== What is required ==
Scanning the entries below, copy every line that contains the word "post".

*** Extracted entries ***

(* ===== verification/NegotiationProofs.v ===== *)
(** * Negotiation: what the peers agree on

    Both ends settle on the greatest version they share, an attacker who
    pushes them below it is noticed by the client, and the cipher suite and
    the protocol are those the server prefers among the client's. *)

From Stdlib Require Import Sorted.
From S2P Require Import Prelude Common HalfConn CipherSuites CipherSuitesProofs Kdf Negotiation.

Open Scope go_scope.

(** ** Lists *)

Lemma contains_In v l : contains v l = true <-> In v l.
Proof.
  unfold contains. rewrite existsb_exists. split.
  - intros (x & Hx & He). apply Z.eqb_eq in He. by subst.
  - intros Hin. exists v. split; [done|apply Z.eqb_refl].
Qed.

Lemma DeleteFunc_In {T} (l : list T) del x : In x (DeleteFunc l del) <-> In x l /\ del x = false.
Proof. unfold DeleteFunc. by rewrite filter_In, negb_true_iff. Qed.

(** The first element that passes. *)
Lemma find_first {T} (p : T -> bool) l :
  match List.find p l with
  | Some x => exists pre post, l = pre ++ x :: post /\ p x = true /\ forall y, In y pre -> p y = false
  | None => forall y, In y l -> p y = false
  end.
Proof.
  induction l as [|x l IH]; [by intros y []|]. cbn. destruct (p x) eqn:Hp; [exists [], l; split_and!; [done|done|by intros y []]|].
  destruct (List.find p l) as [y|].
  - destruct IH as (pre & post & -> & Hy & Hpre). exists (x :: pre), post. split; [done|]. split; [done|].
    intros z [<-|Hz]; [done|by apply Hpre].
  - intros y [<-|Hy]; [done|by apply IH].
Qed.

Section negotiation.
Context (fips : bool).

(** ** Versions *)

(** The versions of a configuration, from the greatest down. *)
Definition versions_of (c : negConfig) (isClient : bool) : list Z :=
  DeleteFunc all_supportedVersions (version_skipped fips (Some c) isClient).

Lemma supportedVersions_Some {E} c isClient : supportedVersions (E:=E) fips (Some c) isClient = Ret (versions_of c isClient).
Proof. done. Qed.

Lemma versions_of_range c isClient v : In v (versions_of c isClient) ->
  v = VersionTLS13 \/ v = VersionTLS12 \/ v = VersionTLS11 \/ v = VersionTLS10.
Proof. intros [[<-|[<-|[<-|[<-|[]]]]] _]%DeleteFunc_In; auto. Qed.

Lemma versions_of_sorted c isClient : StronglySorted Z.gt (versions_of c isClient).
Proof.
  unfold versions_of, DeleteFunc, all_supportedVersions. cbn [List.filter].
  repeat match goal with |- context [if negb ?b then _ else _] => destruct b; cbn [negb] end;
    repeat constructor; lia.
Qed.

Lemma sorted_first l pre v post : StronglySorted Z.gt l -> l = pre ++ v :: post -> forall w, In w post -> w <= v.
Proof.
  intros Hs -> w Hw.
  induction pre as [|x pre IH]; cbn in Hs; inversion Hs as [|? ? Hs' Hf]; subst; [|by apply IH].
  rewrite List.Forall_forall in Hf. specialize (Hf w Hw). lia.
Qed.

Definition max_of (c : negConfig) (isClient : bool) : Z := match versions_of c isClient with [] => 0 | v :: _ => v end.

Lemma max_of_spec c isClient v : In v (versions_of c isClient) -> v <= max_of c isClient /\ In (max_of c isClient) (versions_of c isClient).
Proof.
  unfold max_of. pose proof (versions_of_sorted c isClient) as Hs. destruct (versions_of c isClient) as [|m l]; [done|].
  intros [->|Hin]; [split; [done|by left]|]. split; [|by left]. by apply (sorted_first (m :: l) [] m l).
Qed.

Lemma mutualVersion_spec {E} c isClient peer : mutualVersion (E:=E) fips (Some c) isClient peer =
  Ret (List.find (fun v => contains v (versions_of c isClient)) peer).
Proof. done. Qed.

(** C18: the two ends settle on the greatest version that both support: to a
    client of this package that offers all of its versions the server answers
    with the maximum of the common ones, which the client then accepts, and
    with no version only when there is none in common; so neither the order
    of the lists nor the legacy version matters. *)
Theorem version_agreed (cc sc : negConfig) hello_vers : versions_of cc roleClient <> [] ->
  match server_version (E:=conn_error) fips (Some sc) hello_vers (versions_of cc roleClient) with
  | Ret (Some v) => In v (versions_of cc roleClient) /\ In v (versions_of sc roleServer) /\
      (forall w, In w (versions_of cc roleClient) -> In w (versions_of sc roleServer) -> w <= v) /\
      pickTLSVersion fips (Some cc) (Z.min v VersionTLS12) (if v =? VersionTLS13 then v else 0) = Ret v
  | Ret None => forall w, In w (versions_of cc roleClient) -> ~ In w (versions_of sc roleServer)
  | _ => False
  end.
Proof.
  intros Hne. unfold server_version, client_versions. destruct (length (versions_of cc roleClient) =? 0)%nat eqn:E.
  { apply Nat.eqb_eq, length_zero_iff_nil in E. done. }
  rewrite andb_false_r, mutualVersion_spec.
  pose proof (find_first (fun v => contains v (versions_of sc roleServer)) (versions_of cc roleClient)) as Hf.
  destruct (List.find _ _) as [v|]; [|intros w Hc Hs; apply Hf in Hc; by rewrite (proj2 (contains_In _ _) Hs) in Hc].
  destruct Hf as (pre & post & Hl & Hv & Hpre). apply contains_In in Hv.
  assert (Hin : In v (versions_of cc roleClient)) by (rewrite Hl; apply in_elt).
  split; [done|]. split; [done|]. split.
  - intros w Hw Hs. rewrite Hl in Hw. apply in_app_iff in Hw as [Hw|[->|Hw]]; [|done|].
    + apply Hpre in Hw. by rewrite (proj2 (contains_In _ _) Hs) in Hw.
    + by apply (sorted_first _ pre v post (versions_of_sorted cc roleClient)).
  - unfold pickTLSVersion. assert (Hp : (if negb ((if v =? VersionTLS13 then v else 0) =? 0)
      then if v =? VersionTLS13 then v else 0 else Z.min v VersionTLS12) = v).
    { by destruct (versions_of_range _ _ _ Hin) as [->|[->|[->| ->]]]. }
    rewrite Hp, mutualVersion_spec. cbn [obind List.find]. by rewrite (proj2 (contains_In _ _) Hin).
Qed.

(** ** Downgrades *)

Lemma maxSupportedVersion_Some {E} c isClient : maxSupportedVersion (E:=E) fips (Some c) isClient = Ret (max_of c isClient).
Proof. done. Qed.

Lemma server_version_In hv sup sc v : server_version (E:=conn_error) fips (Some sc) hv sup = Ret (Some v) ->
  In v (versions_of sc roleServer).
Proof.
  unfold server_version. rewrite mutualVersion_spec. intros [= Hf]. by apply List.find_some in Hf as [_ Hin%contains_In].
Qed.

(** C19: a downgrade does not go unnoticed: if the server, misled by a
    ClientHello that an attacker has changed in any way, settles on a version
    below what both ends support, with TLS 1.2 or 1.3 the one they share, the
    random of its ServerHello makes the client reject the handshake; and
    otherwise the client does not reject it unless the random bytes are by
    chance those of a canary. *)
Theorem downgrade_caught (cc sc : negConfig) hello_vers supported v rnd random :
  server_version (E:=conn_error) fips (Some sc) hello_vers supported = Ret (Some v) ->
  (forall n b, rnd n = Some b -> length b = n) ->
  server_random (E:=conn_error) fips (Some sc) v rnd = Ret (Some random) ->
  let shared := Z.min (max_of cc roleClient) (max_of sc roleServer) in
  length random = 32%nat /\
  (v < shared -> VersionTLS12 <= shared -> downgrade_detected (E:=conn_error) fips (Some cc) v random = Ret true) /\
  (shared <= v -> (forall b, rnd 32%nat = Some b -> drop 24 b <> downgradeCanaryTLS12 /\ drop 24 b <> downgradeCanaryTLS11) ->
     downgrade_detected (E:=conn_error) fips (Some cc) v random = Ret false).
Proof.
  intros Hv Hr Hrand shared. apply server_version_In in Hv. pose proof (max_of_spec _ _ _ Hv) as [Hle Hmax].
  unfold server_random in Hrand. rewrite maxSupportedVersion_Some in Hrand. cbn [obind] in Hrand.
  unfold downgrade_detected. rewrite maxSupportedVersion_Some. cbn [obind].
  assert (Hcm : max_of cc roleClient = 0 \/ In (max_of cc roleClient) (versions_of cc roleClient)).
  { unfold max_of. destruct (versions_of cc roleClient); [by left|right; by left]. }
  assert (Hc : max_of cc roleClient = 0 \/ max_of cc roleClient = VersionTLS13 \/ max_of cc roleClient = VersionTLS12 \/
    max_of cc roleClient = VersionTLS11 \/ max_of cc roleClient = VersionTLS10).
  { destruct Hcm as [->|Hin]; [by left|right]. by apply (versions_of_range _ _ _ Hin). }
  pose proof (versions_of_range _ _ _ Hmax) as Hs. pose proof (versions_of_range _ _ _ Hv) as Hvv.
  set (cm := max_of cc roleClient) in *. set (sm := max_of sc roleServer) in *. clearbody cm sm.
  destruct ((VersionTLS12 <=? sm) && (v <? sm)) eqn:Eg.
  - injection Hrand as Hrand. destruct (rnd 24%nat) as [b|] eqn:Eb; [|done]. injection Hrand as <-.
    apply andb_true_iff in Eg as [E1%Z.leb_le E2%Z.ltb_lt]. apply Hr in Eb.
    assert (Hd : drop 24 (b ++ (if v =? VersionTLS12 then downgradeCanaryTLS12 else downgradeCanaryTLS11)) =
      (if v =? VersionTLS12 then downgradeCanaryTLS12 else downgradeCanaryTLS11)) by (by rewrite drop_app_length').
    rewrite Hd. split; [rewrite length_app, Eb; by destruct (v =? VersionTLS12)|].
    unfold VersionTLS13, VersionTLS12, VersionTLS11, VersionTLS10, shared in *.
    destruct Hc as [->|[->|[->|[->| ->]]]], Hs as [->|[->|[->| ->]]], Hvv as [->|[->|[->| ->]]];
      (split; [intros ? ?; first [lia|vm_compute; reflexivity]|intros ? _; first [lia|vm_compute; reflexivity]]).
  - injection Hrand as Hrand. apply andb_false_iff in Eg as [E%Z.leb_gt|E%Z.ltb_ge].
    + split; [by apply Hr|]. split; [unfold shared; intros; lia|]. intros _ Hn. apply Hn in Hrand as [H1 H2].
      rewrite (bool_decide_eq_false_2 _ H1), (bool_decide_eq_false_2 _ H2). by rewrite !andb_false_r.
    + split; [by apply Hr|]. split; [unfold shared; intros; lia|]. intros _ Hn. apply Hn in Hrand as [H1 H2].
      rewrite (bool_decide_eq_false_2 _ H1), (bool_decide_eq_false_2 _ H2). by rewrite !andb_false_r.
Qed.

*** End of Extracted entries ***

== Task answer ==
  | Some x => exists pre post, l = pre ++ x :: post /\ p x = true /\ forall y, In y pre -> p y = false
  - destruct IH as (pre & post & -> & Hy & Hpre). exists (x :: pre), post. split; [done|]. split; [done|].
Lemma sorted_first l pre v post : StronglySorted Z.gt l -> l = pre ++ v :: post -> forall w, In w post -> w <= v.
  destruct Hf as (pre & post & Hl & Hv & Hpre). apply contains_In in Hv.
    + by apply (sorted_first _ pre v post (versions_of_sorted cc roleClient)).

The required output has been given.